A typical physiological response from high intensity intervals, sprints, a finishing kick or a high intensity (<30 min) race is an accumulation of lactate and H+ ions. We know an accumulation of H+ ions (acidosis) will decrease performance capacity. The table below from Cairns, 2006 lists some proposed mechanisms through which acidosis inhibits performance.
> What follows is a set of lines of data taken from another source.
Definition receipt_row (event : VerifiedControl) (outcome state generation sequence : Z) : ReceiptRow := {|
  rcOperation := a9OperationControl; rcInstallation := vcInstallationBindingID event;
  rcEpoch := vcSequencerEpoch event; rcHash := vcSignedObjectHash event; rcOutcome := outcome;
  rcState := state; rcGeneration := generation; rcSequence := sequence |}.

Section Spec.
Context `{Postgres}.

Definition upsert_db (event : VerifiedControl) (a : VerifiedAssertion) (now : Z) (db : VaultDB) : VaultDB :=
  put_binding (vcInstallationBindingID event) (vcBindingID event) (active_binding event a now)
    (put_assertion a (put_control event true db)).

Definition revoke_db (event : VerifiedControl) (contiguous : bool) (now : Z) (db : VaultDB) : VaultDB :=
  let inst := vcInstallationBindingID event in
  let binding := vcBindingID event in
  put_binding inst binding (revoked_binding event now)
    (drop_routes inst (Some binding) (cancel_jobs inst (Some binding) now
      (put_tombstone inst binding (vcBindingVersion event) (tombstone_of event now)
        (put_control event contiguous db)))).

(** What the statements of a revocation check. *)
Definition can_revoke (event : VerifiedControl) (contiguous : bool) (now : Z) (db : VaultDB) : Prop :=
  dbControls db !! control_key event = None /\
  dbTombstones db !! (vcInstallationBindingID event, vcBindingID event, vcBindingVersion event) = None /\
  jobs_supported (drop_routes (vcInstallationBindingID event) (Some (vcBindingID event))
    (cancel_jobs (vcInstallationBindingID event) (Some (vcBindingID event)) now
      (put_tombstone (vcInstallationBindingID event) (vcBindingID event) (vcBindingVersion event)
        (tombstone_of event now) (put_control event contiguous db)))) = true /\
  routes_supported (revoke_db event contiguous now db) = true.

(** ** Steps of the control stream *)

Section Control.
Variable (s : Store) (event : VerifiedControl) (now : Z).

Definition binding_version (db : VaultDB) : Z :=
  match dbBindings db !! (vcInstallationBindingID event, vcBindingID event) with
  | Some row => bdVersion row
  | None => 0
  end.

Definition tombstone_version (db : VaultDB) : Z :=
  default 0 (highest_tombstone db (vcInstallationBindingID event) (vcBindingID event)).

Definition highest_version (db : VaultDB) : Z := Z.max (binding_version db) (tombstone_version db).
(* ===== verification/Tombstones.v ===== *)
(** * Deletion tombstones

    src/pkg/vault/tombstones.go: the fence that a deleted installation or route leaves
    behind, the check that a new version is above it, and its reapplication after a restore.
    The deletions of leases and installations are the cascades of migration 00006 with the
    reference from A9 routes to leases of migration 00012, which does not cascade. *)

From S2P Require Import Prelude GoBytes GoTime GoCrypto A9Trust VaultCrypto Gate8Header Interfaces Sql A9Types A9VaultDb A9Vault A9Current Aggregates DeliveryJob DeliveryQueue.
Local Open Scope Z_scope.
Local Open Scope go_scope.

Definition maxInstallationTombstoneFenceEpoch : Z := 2 ^ 53 - 1.
Definition maxDeletionTombstoneKeyVersion : Z := 2 ^ 31 - 1.
Definition maxRouteKeyEpoch : Z := 2 ^ 32 - 1.
Definition deletionTargetInstallation : Z := 1.
Definition deletionTargetRoute : Z := 2.

(** ** Deleting leases and installations *)

Definition gone_lease (p : bytes -> LeaseRow -> bool) (db : VaultDB) (leaseID : bytes) : bool :=
  match dbLeases db !! leaseID with Some lease => p leaseID lease | None => false end.

(** Jobs, dedupes and welcome authorizations follow their lease; a route of a deleted lease
    refuses the deletion. *)
Definition delete_leases (p : bytes -> LeaseRow -> bool) (db : VaultDB) : option VaultDB :=
  if negb (all_rows (fun leaseID _ => negb (gone_lease p db leaseID)) (dbRoutes db)) then None else
  Some (with_Leases (filter (fun kv => p kv.1 kv.2 = false) (dbLeases db))
    (with_Dedupes (filter (fun kv => gone_lease p db kv.1.1.1 = false) (dbDedupes db))
    (with_WelcomeAuthorizations
      (filter (fun kv => gone_lease p db (waLeaseID kv.2) = false) (dbWelcomeAuthorizations db))
    (delete_jobs (fun _ j => match jbLeaseID j with Some leaseID => gone_lease p db leaseID | None => false end) db)))).

Definition gone_installation (p : InstallationRow -> bool) (db : VaultDB) (lookup : bytes) : bool :=
  match dbInstallations db !! lookup with Some row => p row | None => false end.

(** A lease refers to its installation by lookup and by identity. *)
Definition lease_of_gone (p : InstallationRow -> bool) (db : VaultDB) (lease : LeaseRow) : bool :=
  negb (all_rows (fun lookup row => negb (p row && (beq lookup (lsInstallationLookup lease) ||
                                                    beq (inIdentity row) (lsInstallationIdentity lease))))
         (dbInstallations db)).

Definition delete_installations (p : InstallationRow -> bool) (db : VaultDB) : option VaultDB :=
  db' ← delete_leases (fun _ => lease_of_gone p db) db;
  Some (with_Installations (filter (fun kv => p kv.2 = false) (dbInstallations db'))
    (delete_jobs (fun _ j => match jbInstallationLookup j with
                             | Some lookup => gone_installation p db lookup
                             | None => false
                             end) db')).

Definition validDeletionTombstoneFence (targetKind fenceEpoch : Z) : bool :=
  if targetKind =? deletionTargetInstallation then
    (0 <? fenceEpoch) && (fenceEpoch <=? maxInstallationTombstoneFenceEpoch)
  else if targetKind =? deletionTargetRoute then (0 <? fenceEpoch) && (fenceEpoch <=? maxRouteKeyEpoch)
  else false.

Definition valid_environment (s : Store) : bool := (stEnvironmentID s =? 1) || (stEnvironmentID s =? 2).

Definition store_unavailable {A : Type} (m : vault_tx A) : vault_tx A := mapped (fun _ => ErrStoreUnavailable) m.

Section Tombstones.
Context `{HP : Postgres, HG : AesGcm, HJ : JobJson, HT : A9TrustSurface}.

#[local] Abbreviation ts := pg_timestamp.

(** ** The fence *)

Definition new_deletion (keyVersion fenceEpoch now : Z) : DeletionRow := {|
  dtKeyVersion := keyVersion; dtFenceEpoch := fenceEpoch; dtCreatedAt := ts now;
  dtExpiresAt := ts (now + 8 * day) |}.

Definition merge_deletion (excluded tombstone : DeletionRow) : DeletionRow :=
  let newer := dtFenceEpoch tombstone <=? dtFenceEpoch excluded in
  {| dtKeyVersion := if newer then dtKeyVersion excluded else dtKeyVersion tombstone;
     dtFenceEpoch := Z.max (dtFenceEpoch tombstone) (dtFenceEpoch excluded);
     dtCreatedAt := if newer then dtCreatedAt excluded else dtCreatedAt tombstone;
     dtExpiresAt := if newer then dtExpiresAt excluded else dtExpiresAt tombstone |}.

Definition put_deletion (key : Z * bytes) (excluded : DeletionRow) (db : VaultDB) : VaultDB :=
  with_Deletions (<[key := match dbDeletions db !! key with
                           | Some tombstone => merge_deletion excluded tombstone
                           | None => excluded
                           end]> (dbDeletions db)) db.

Definition upsertDeletionTombstone (s : Store) (targetKind : Z) (targetIdentity : bytes)
    (keyVersion fenceEpoch now : Z) : vault_tx () :=
  require (valid_environment s && (length targetIdentity =? 32)%nat && negb (keyVersion =? 0) &&
           (keyVersion <=? maxDeletionTombstoneKeyVersion) && validDeletionTombstoneFence targetKind fenceEpoch) ;;
  store_unavailable (silently (put_deletion (targetKind, targetIdentity) (new_deletion keyVersion fenceEpoch now))).

Definition live_fence (key : Z * bytes) (now : Z) (db : VaultDB) : option Z :=
  row ← dbDeletions db !! key; if ts now <? dtExpiresAt row then Some (dtFenceEpoch row) else None.

Definition requireTombstoneAdvance (s : Store) (targetKind : Z) (targetIdentity : bytes)
    (proposedEpoch now : Z) : vault_tx () :=
  require (valid_environment s && (length targetIdentity =? 32)%nat &&
           validDeletionTombstoneFence targetKind proposedEpoch) ;;
  fence ← store_unavailable (query (live_fence (targetKind, targetIdentity) now));
  match (fence : option Z) with
  | None => mret tt
  | Some fence =>
      require ((0 <? fence) && validDeletionTombstoneFence targetKind fence) ;;
      ensure (negb (proposedEpoch <=? fence)) ErrRefreshConflict
  end.

(** ** Reapplying the fences *)

Definition fenced_lease (now : Z) (db : VaultDB) (lease : LeaseRow) : bool :=
  match live_fence (deletionTargetRoute, lsRouteIdentity lease) now db with
  | Some fence => lsRouteKeyEpoch lease <=? fence
  | None => false
  end.

Definition fenced_installation (now : Z) (db : VaultDB) (row : InstallationRow) : bool :=
  match live_fence (deletionTargetInstallation, inIdentity row) now db with
  | Some fence => inPolicyEpoch row <=? fence
  | None => false
  end.

Definition keys_where {V : Type} (p : V -> bool) (m : gmap bytes V) : list bytes :=
  fst <$> List.filter (fun kv => p kv.2) (map_to_list m).

Definition markTombstonedDeliveryJobsTx (round : Round) (now : Z) : vault_tx () :=
  leaseIDs ← store_unavailable (query (fun db => keys_where (fenced_lease now db) (dbLeases db)));
  each_tx (fun leaseID => store_unavailable (markDeliveryJobsSafetyForLeaseTx (rdJobClock round leaseID) leaseID))
    leaseIDs ;;
  lookups ← store_unavailable (query (fun db => keys_where (fenced_installation now db) (dbInstallations db)));
  each_tx (fun lookup =>
    store_unavailable (markDeliveryJobsSafetyForInstallationTx (rdJobClock round lookup) lookup [])) lookups.

Definition drop_expired_deletions (now : Z) (db : VaultDB) : VaultDB :=
  with_Deletions (filter (fun kv => (dtExpiresAt kv.2 <=? ts now) = false) (dbDeletions db)) db.

Definition reapply_tx (s : Store) (round : Round) : vault_tx () :=
  let now := atHost (rdAttempt round) in
  store_unavailable (requireLookupKeyBoundTx s) ;;
  store_unavailable (silently (drop_expired_deletions now)) ;;
  markTombstonedDeliveryJobsTx round now ;;
  store_unavailable (exec (fun db => delete_leases (fun _ => fenced_lease now db) db)) ;;
  store_unavailable (exec (fun db => delete_installations (fenced_installation now db) db)).

Definition ReapplyDeletionTombstones (rounds : nat -> Round) (fuel : nat) (s : Store) : op () :=
  transact rounds (fun _ => ErrStoreUnavailable) (reapply_tx s) ;;
  op_mapped (fun _ => ErrStoreUnavailable) (finalizeDeliveryMarkers rounds fuel s).

End Tombstones.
If only there were a mechanism in place to remove these pesky ions... Then, we could perform at a higher intensity for a longer period of time.
But wait, there is!
Oxidative phosphorylation, more commonly known as the electron transport chain or "aerobic metabolism," consumes H+ to reduce O2 to H2O. Not only does it consume H+, but it does so to produce more ATP! Essentially, glycolysis (anaerobic metabolism) provides the aerobic pathway with substrate (H+) for ATP production.
This is our link between anaerobic and aerobic metabolism. Aerobic metabolism helps prevent or delay acidosis by consuming the substrate, commonly regarded as a "byproduct," produced by glycolysis (H+) to synthesize more ATP! By consuming H+, oxidative phosphorylation also helps to maintain redox potential -- otherwise, gylcolysis would be inhibited by the accumulation of NADH and H+. Oxidative phosphorylation then, is a double-whammy, win-win. Not only does it produce ATP, but it also consumes H+ so you can continue to produce more ATP.
So, let's drop this "Aerobic vs. Anaerobic" nonsense and recognize they both contribute to fitness and performance. The limitation is not aerobic or anaerobic metabolism, it's simply ATP production. If you want to go faster, you need to train to produce more ATP.